> [The problem]: How many lines in the material below include the string "models"? Only the number should be given.
========================
Lemma registro_de_archivos_descubiertos_testigo :
  (exists ext, ext ∈ extensiones_img
     /\ lit "imgs" ∈ carpetas_de ejemplo_spec (lit "imgs")
     /\ lit "PAGINA_002.JPG" = lit "PAGINA_002" ++ c_punto :: ext
     /\ lit "PAGINA_002.JPG" ∈ listdir ejemplo_spec (lit "imgs")
     /\ ishidden (lit "PAGINA_002.JPG") = false)
  /\ (exists pre ext, ext ∈ extensiones_txt
        /\ lit "txts" ∈ carpetas_de ejemplo_spec (lit "txts")
        /\ lit "pagina_002.txt" = pre ++ c_punto :: ext
        /\ lit "pagina_002.txt" ∈ listdir ejemplo_spec (lit "txts")
        /\ ishidden (lit "pagina_002.txt") = false
        /\ ascii_lower pre = ascii_lower (lit "PAGINA_002"))
  /\ (has_magic (lit "imgs") = false -> lit "imgs" = lit "imgs")
  /\ (has_magic (lit "txts") = false -> lit "txts" = lit "txts").
Proof.
  apply (registro_de_archivos_descubiertos ascii_lower ejemplo_spec (lit "imgs")
           (lit "txts")
           [ {| nombre := lit "pagina_001";
                ruta_img := en_imgs "pagina_001.jpg";
                ruta_txt := en_txts "pagina_001.txt" |};
             {| nombre := lit "PAGINA_002";
                ruta_img := en_imgs "PAGINA_002.JPG";
                ruta_txt := en_txts "pagina_002.txt" |} ]
           {| nombre := lit "PAGINA_002";
              ruta_img := en_imgs "PAGINA_002.JPG";
              ruta_txt := en_txts "pagina_002.txt" |}).
  - vm_compute. reflexivity.
  - apply elem_of_cons. right. apply list_elem_of_here.
Defined.

Lemma filter_permutacion {A} (f : A -> bool) (l l' : list A) :
  l ≡ₚ l' -> List.filter f l ≡ₚ List.filter f l'.
Proof.
  induction 1 as [|x l l' _ IH|x y l|l1 l2 l3 _ IH1 _ IH2]; cbn [List.filter].
  - reflexivity.
  - destruct (f x); [constructor|]; exact IH.
  - destruct (f x), (f y); try reflexivity. constructor.
  - etransitivity; eassumption.
Qed.

Lemma enumerar_permutacion (fs fs' : sistema) (dir : list N) (exts : list (list N)) :
  has_magic dir = false ->
  listdir fs dir ≡ₚ listdir fs' dir -> enumerar fs dir exts ≡ₚ enumerar fs' dir exts.
Proof.
  intros Hm H. unfold enumerar. induction exts as [|e exts IH]; [reflexivity|].
  cbn [map concat]. apply Permutation_app; [|exact IH].
  unfold glob. rewrite !carpetas_de_sin_patron by exact Hm. cbn [flat_map].
  rewrite !app_nil_r. apply Permutation_map, filter_permutacion, H.
Qed.

Lemma anotar_sin_repetidas lower (l : list ruta) (r : ruta) :
  NoDup (map (fun r => lower (stem r)) l) -> r ∈ l ->
  anotar lower ∅ l !! lower (stem r) = Some r.
Proof.
  intros Hnd Hr. apply list_elem_of_split in Hr as (l1 & l2 & ->).
  apply anotar_ultima. intros r' Hr' E.
  rewrite map_app in Hnd. apply NoDup_app in Hnd as (_ & _ & Hnd).
  cbn [map] in Hnd. apply NoDup_cons in Hnd as [Hnd _]. apply Hnd.
  rewrite <- E. apply list_elem_of_In.
  apply (in_map (fun r => lower (stem r))), list_elem_of_In, Hr'.
Qed.

Lemma anotar_permutacion lower (l l' : list ruta) :
  l ≡ₚ l' -> NoDup (map (fun r => lower (stem r)) l) ->
  anotar lower ∅ l = anotar lower ∅ l'.
Proof.
  intros Hp Hnd.
  assert (Hnd' : NoDup (map (fun r => lower (stem r)) l'))
    by (rewrite <- Hp; exact Hnd).
  apply map_eq. intros k.
  destruct (anotar lower ∅ l !! k) as [r|] eqn:E.
  - apply anotar_lookup in E as [[Hr <-] | E]; [|rewrite lookup_empty in E; discriminate].
    symmetry. apply anotar_sin_repetidas; [exact Hnd' | rewrite <- Hp; exact Hr].
  - destruct (anotar lower ∅ l' !! k) as [r'|] eqn:E'; [|reflexivity].
    apply anotar_lookup in E' as [[Hr <-] | E']; [|rewrite lookup_empty in E'; discriminate].
    rewrite anotar_sin_repetidas in E; [discriminate | exact Hnd | rewrite Hp; exact Hr].
Qed.
(** * Wordle leaderboard server: the score store and the ranker

    Shallow embedding of [services/leaderboard_service.py], [models.py]
    and the two views of [api/leaderboard.py] of the TapIn Wordle
    leaderboard server, and the properties of the in-memory score store
    ([LeaderboardService._scores]), of the ranking done by
    [LeaderboardService.get_leaderboard] and of the endpoints in front of
    them.

    Modelling choices:
    - a Python [int] is a [Z], a [str] a [string] (its UTF-8 bytes), an
      [Optional[str]] an [option string];
    - [_scores : Dict[str, List[Score]]] is a [gmap string (list Score.t)];
      the order in which a dict lists its keys is not modelled;
    - methods run in a state-and-exception monad over the store: a raised
      exception keeps whatever the store was at that point;
    - [random.choice] and [uuid.uuid4] read their outcome from an explicit
      [Entropy] argument. *)

From Stdlib Require Import ZArith Lia.
From stdpp Require Import gmap strings list fin_maps sorting.

Local Open Scope Z_scope.

(* ------------------------------------------------------------------ *)
(** ** models.py *)
(* ------------------------------------------------------------------ *)

Module Score.
Record t := mk {
  username : string;
  guesses : Z;
  time_seconds : Z;
  puzzle_date : string;
  id : string
}.
End Score.

Module LeaderboardEntry.
Record t := mk {
  rank : Z;
  username : string;
  guesses : Z;
  guesses_display : string;
  time_seconds : Z
}.
End LeaderboardEntry.

#[global] Instance Score_eq_dec : EqDecision Score.t.
Proof. solve_decision. Defined.

#[global] Instance LeaderboardEntry_eq_dec : EqDecision LeaderboardEntry.t.
Proof. solve_decision. Defined.

(* ------------------------------------------------------------------ *)
(** ** Python built-ins used by the service *)
(* ------------------------------------------------------------------ *)

Module Py.

(** [a < b] on tuples of two ints: the first components that differ
    decide, as in Python's lexicographic tuple comparison. *)
Definition tuple_lt (a b : Z * Z) : bool :=
  if a.1 =? b.1 then a.2 <? b.2 else a.1 <? b.1.

Section Sorted.
Context {A K : Type} (lt : K → K → bool) (key : A → K).

(** [x] goes in front of the first element whose key is not smaller
    than its own, so it stays ahead of the equal keys that followed it
    in the input. *)
Fixpoint insert_by (x : A) (l : list A) : list A :=
  match l with
  | [] => [x]
  | y :: l' =>
      if lt (key y) (key x) then y :: insert_by x l' else x :: y :: l'
  end.

(** [sorted(l, key=key)]: a new list, sorted by key with [<] alone, and
    stable (the built-in guarantees stability); the input is left as it
    is. *)
Definition sorted (l : list A) : list A := foldr insert_by [] l.
End Sorted.

(** [l[:stop]]: a negative [stop] counts from the end. *)
Definition slice_to {A : Type} (l : list A) (stop : Z) : list A :=
  if 0 <=? stop then take (Z.to_nat stop) l
  else take (Z.to_nat (Z.of_nat (length l) + stop)) l.

(** [enumerate(l, start)] *)
Fixpoint enumerate {A : Type} (l : list A) (start : Z) : list (Z * A) :=
  match l with
  | [] => []
  | x :: l' => (start, x) :: enumerate l' (start + 1)
  end.

(** [s * n] on strings: [n] copies of [s] one after the other, and the
    empty string for [n <= 0]. *)
Fixpoint str_repeat (s : string) (n : nat) : string :=
  match n with
  | O => ""
  | S n' => s +:+ str_repeat s n'
  end.

Definition str_mul (s : string) (n : Z) : string :=
  str_repeat s (Z.to_nat n).

(** Truth value of an [Optional[str]]: [None] and [""] are false. *)
Definition truthy (o : option string) : bool :=
  match o with
  | None => false
  | Some s => negb (bool_decide (s = ""%string))
  end.

(** [random.choice(seq)] on a non-empty sequence, the index drawn being
    [draw mod len(seq)]. *)
Definition choice (draw : nat) (seq : list string) : string :=
  nth (draw mod length seq)%nat seq ""%string.

End Py.

(** What one call of [submit_score] reads from the random sources. *)
Record Entropy := mkEntropy {
  adjective_draw : nat;
  noun_draw : nat;
  uuid4 : string
}.

(* ------------------------------------------------------------------ *)
(** ** The state-and-exception monad of the service *)
(* ------------------------------------------------------------------ *)

Inductive exn :=
| ValueError (msg : string)
| KeyError (key : string).

Inductive result (A : Type) :=
| Return (a : A)
| Raise (e : exn).
Arguments Return {A} a.
Arguments Raise {A} e.

Abbreviation Store := (gmap string (list Score.t)).

Definition M (A : Type) : Type := Store → result A * Store.

#[global] Instance M_ret : MRet M := λ A (a : A) s, (Return a, s).

#[global] Instance M_bind : MBind M := λ A B (k : A → M B) (m : M A) s,
  match m s with
  | (Return a, s') => k a s'
  | (Raise e, s') => (Raise e, s')
  end.

Definition raise {A} (e : exn) : M A := λ s, (Raise e, s).

(** [key in self._scores] *)
Definition contains (key : string) : M bool :=
  λ s, (Return (bool_decide (is_Some (s !! key))), s).

(** [self._scores[key] = v] *)
Definition setitem (key : string) (v : list Score.t) : M unit :=
  λ s, (Return tt, <[key := v]> s).

(** [self._scores[key].append(x)]: the subscript raises [KeyError] on a
    missing key. *)
Definition getitem_append (key : string) (x : Score.t) : M unit :=
  λ s, match s !! key with
       | Some l => (Return tt, <[key := l ++ [x]]> s)
       | None => (Raise (KeyError key), s)
       end.

(** [self._scores.get(key, default)] *)
Definition dict_get (key : string) (default : list Score.t)
    : M (list Score.t) :=
  λ s, (Return (from_option id default (s !! key)), s).

(** [self._scores.pop(key, None)] *)
Definition dict_pop (key : string) : M unit :=
  λ s, (Return tt, delete key s).

(** [self._scores.clear()] *)
Definition dict_clear : M unit :=
  λ _, (Return tt, ∅).

(** [list(self._scores.keys())] *)
Definition dict_keys : M (list string) :=
  λ s, (Return ((map_to_list s).*1), s).

(* ------------------------------------------------------------------ *)
(** ** services/leaderboard_service.py *)
(* ------------------------------------------------------------------ *)

Definition ADJECTIVES : list string := [
  "Swift"; "Brave"; "Clever"; "Mighty"; "Noble";
  "Bold"; "Quick"; "Sharp"; "Bright"; "Keen";
  "Agile"; "Fierce"; "Lucky"; "Calm"; "Wise";
  "Golden"; "Silver"; "Cosmic"; "Epic"; "Grand";
  "Royal"; "Mystic"; "Ancient"; "Stellar"; "Thunder"
]%string.

Definition NOUNS : list string := [
  "Falcon"; "Otter"; "Wolf"; "Eagle"; "Bear";
  "Tiger"; "Lion"; "Hawk"; "Fox"; "Deer";
  "Panda"; "Koala"; "Shark"; "Dragon"; "Phoenix";
  "Mustang"; "Aggie"; "Knight"; "Warrior"; "Champion";
  "Legend"; "Pioneer"; "Voyager"; "Ranger"; "Scout"
]%string.

(** The marker literal of [_format_guesses_emoji], with the bytes it has in
    the source file. *)
Definition MARKER : string := "游릴".

Definition generate_username (rnd : Entropy) : string :=
  let adjective := Py.choice (adjective_draw rnd) ADJECTIVES in
  let noun := Py.choice (noun_draw rnd) NOUNS in
  adjective +:+ noun.

Definition submit_score (guesses time_seconds : Z) (puzzle_date : string)
    (username : option string) (rnd : Entropy) : M Score.t :=
  if negb ((1 <=? guesses) && (guesses <=? 6)) then
    raise (ValueError "Guesses must be between 1 and 6")
  else
    let username :=
      match username with
      | None => generate_username rnd
      | Some u => u
      end in
    let score :=
      Score.mk username guesses time_seconds puzzle_date (uuid4 rnd) in
    present ← contains puzzle_date;
    (if negb present then setitem puzzle_date [] else mret tt);;
    getitem_append puzzle_date score;;
    mret score.

Definition _format_guesses_emoji (guesses : Z) : string :=
  Py.str_mul MARKER guesses.

(** The key of the [sorted] call: [lambda s: (s.guesses, s.time_seconds)]. *)
Definition sort_key (s : Score.t) : Z * Z :=
  (Score.guesses s, Score.time_seconds s).

(** The [LeaderboardEntry(...)] built for one [rank, score] of the loop. *)
Definition make_entry (rank : Z) (score : Score.t) : LeaderboardEntry.t :=
  LeaderboardEntry.mk rank (Score.username score) (Score.guesses score)
    (_format_guesses_emoji (Score.guesses score)) (Score.time_seconds score).

(** The body of the [for rank, score in enumerate(...)] loop. *)
Definition append_entry (entries : list LeaderboardEntry.t)
    (item : Z * Score.t) : list LeaderboardEntry.t :=
  let '(rank, score) := item in
  entries ++ [make_entry rank score].

Definition get_leaderboard (puzzle_date : string) (limit : Z)
    : M (list LeaderboardEntry.t) :=
  scores ← dict_get puzzle_date [];
  let sorted_scores := Py.sorted Py.tuple_lt sort_key scores in
  let top_scores := Py.slice_to sorted_scores limit in
  let entries := fold_left append_entry (Py.enumerate top_scores 1) [] in
  mret entries.

Definition get_all_dates : M (list string) := dict_keys.

Definition clear_scores (puzzle_date : option string) : M unit :=
  if Py.truthy puzzle_date then
    match puzzle_date with
    | Some d => dict_pop d
    | None => mret tt
    end
  else dict_clear.

(** One call on the service, and the store it leaves behind. *)
Inductive call :=
| SubmitScore (guesses time_seconds : Z) (puzzle_date : string)
    (username : option string) (rnd : Entropy)
| GetLeaderboard (puzzle_date : string) (limit : Z)
| GetAllDates
| ClearScores (puzzle_date : option string).

Definition exec (c : call) (s : Store) : Store :=
  match c with
  | SubmitScore g t d u rnd => (submit_score g t d u rnd s).2
  | GetLeaderboard d limit => (get_leaderboard d limit s).2
  | GetAllDates => (get_all_dates s).2
  | ClearScores d => (clear_scores d s).2
  end.

(** The stores a service can be in: [__init__] makes the empty one, and
    every call, failed or not, leads from one to the next. *)
Inductive reachable : Store → Prop :=
| reachable_init : reachable ∅
| reachable_step s c : reachable s → reachable (exec c s).

(* ------------------------------------------------------------------ *)
(** ** Vocabulary of the specification *)
(* ------------------------------------------------------------------ *)

(** The records stored for a day, none if the day has no entry. *)
Definition day (s : Store) (puzzle_date : string) : list Score.t :=
  from_option id [] (s !! puzzle_date).

Definition valid_guesses (sc : Score.t) : Prop := 1 ≤ Score.guesses sc ≤ 6.

(** Every record of every day satisfies [P]. *)
Definition all_scores (P : Score.t → Prop) (s : Store) : Prop :=
  map_Forall (λ _ scores, Forall P scores) s.

(** [a] may stand before [b] on a leaderboard: fewer guesses, or as many
    and no more time. *)
Definition key_le (a b : Z * Z) : Prop :=
  a.1 < b.1 ∨ (a.1 = b.1 ∧ a.2 ≤ b.2).

(** The order a relation on keys puts on the records. *)
Definition key_ordered {A K : Type} (le : relation K) (key : A → K)
    : relation A :=
  λ x y, le (key x) (key y).

(** The names [generate_username] can produce. *)
Definition generated (name : string) : Prop :=
  ∃ adjective noun,
    adjective ∈ ADJECTIVES ∧ noun ∈ NOUNS ∧ name = adjective +:+ noun.

(** [n] markers in a row, nothing between them. *)
Definition repeat_marker (n : nat) : string :=
  String.concat "" (replicate n MARKER).

(** How many markers a string is made of, if it is made of markers only. *)
Definition marker_units (s : string) : option nat :=
  let n := (String.length s / String.length MARKER)%nat in
  if decide (s = repeat_marker n) then Some n else None.

(** The loop of [get_leaderboard] makes one entry per record, ranks
    counting up from 1. *)
Definition entries_of (top : list Score.t) : list LeaderboardEntry.t :=
  imap (λ i sc, make_entry (1 + Z.of_nat i) sc) top.

(** The record a call of [submit_score] constructs once the guesses have
    passed the range check. *)
Definition score_of (guesses time_seconds : Z) (puzzle_date : string)
    (username : option string) (rnd : Entropy) : Score.t :=
  Score.mk (default (generate_username rnd) username)
    guesses time_seconds puzzle_date (uuid4 rnd).

(* ------------------------------------------------------------------ *)
(** ** Concrete runs *)
(* ------------------------------------------------------------------ *)

(** The first two submissions of scenario A, in order of arrival. *)
Definition first_two : Store :=
  exec (SubmitScore 3 95 "2026-02-02" None (mkEntropy 1 1 "id-2"))
    (exec (SubmitScore 4 120 "2026-02-02" None (mkEntropy 0 0 "id-1")) ∅).

(** Scenario A: a third submission after those two. *)
Definition scenario_A : Store :=
  exec (SubmitScore 3 200 "2026-02-02" None (mkEntropy 2 2 "id-3")) first_two.

(** One submission with a negative time, sent straight to the service. *)
Definition negative_time : Store :=
  exec (SubmitScore 1 (-1) "2026-02-02" None (mkEntropy 0 0 "id-1")) ∅.

(** Two players tie on guesses and time; a third, faster one comes in
    between. *)
Definition scenario_ties : Store :=
  exec (SubmitScore 3 95 "2026-02-02" (Some "Cid"%string)
          (mkEntropy 0 0 "id-3"))
    (exec (SubmitScore 2 50 "2026-02-02" (Some "Bob"%string)
             (mkEntropy 0 0 "id-2"))
       (exec (SubmitScore 3 95 "2026-02-02" (Some "Ann"%string)
                (mkEntropy 0 0 "id-1")) ∅)).

(* ------------------------------------------------------------------ *)
(** ** models.py: [to_dict] and [from_dict] *)
(* ------------------------------------------------------------------ *)

(** The values a dict holds when it is decoded from JSON or made by
    [to_dict]. Python's [True] and [False] are the ints 1 and 0 for [==],
    [<=] and [*]; the store keeps ints up to [==]. *)
#[local] Unset Elimination Schemes.
Inductive json :=
| JNull
| JBool (b : bool)
| JInt (n : Z)
| JFloat (literal : string)
| JStr (s : string)
| JArray (items : list json)
| JObject (members : list (string * json)).
#[local] Set Elimination Schemes.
========================
> [Written response]: 3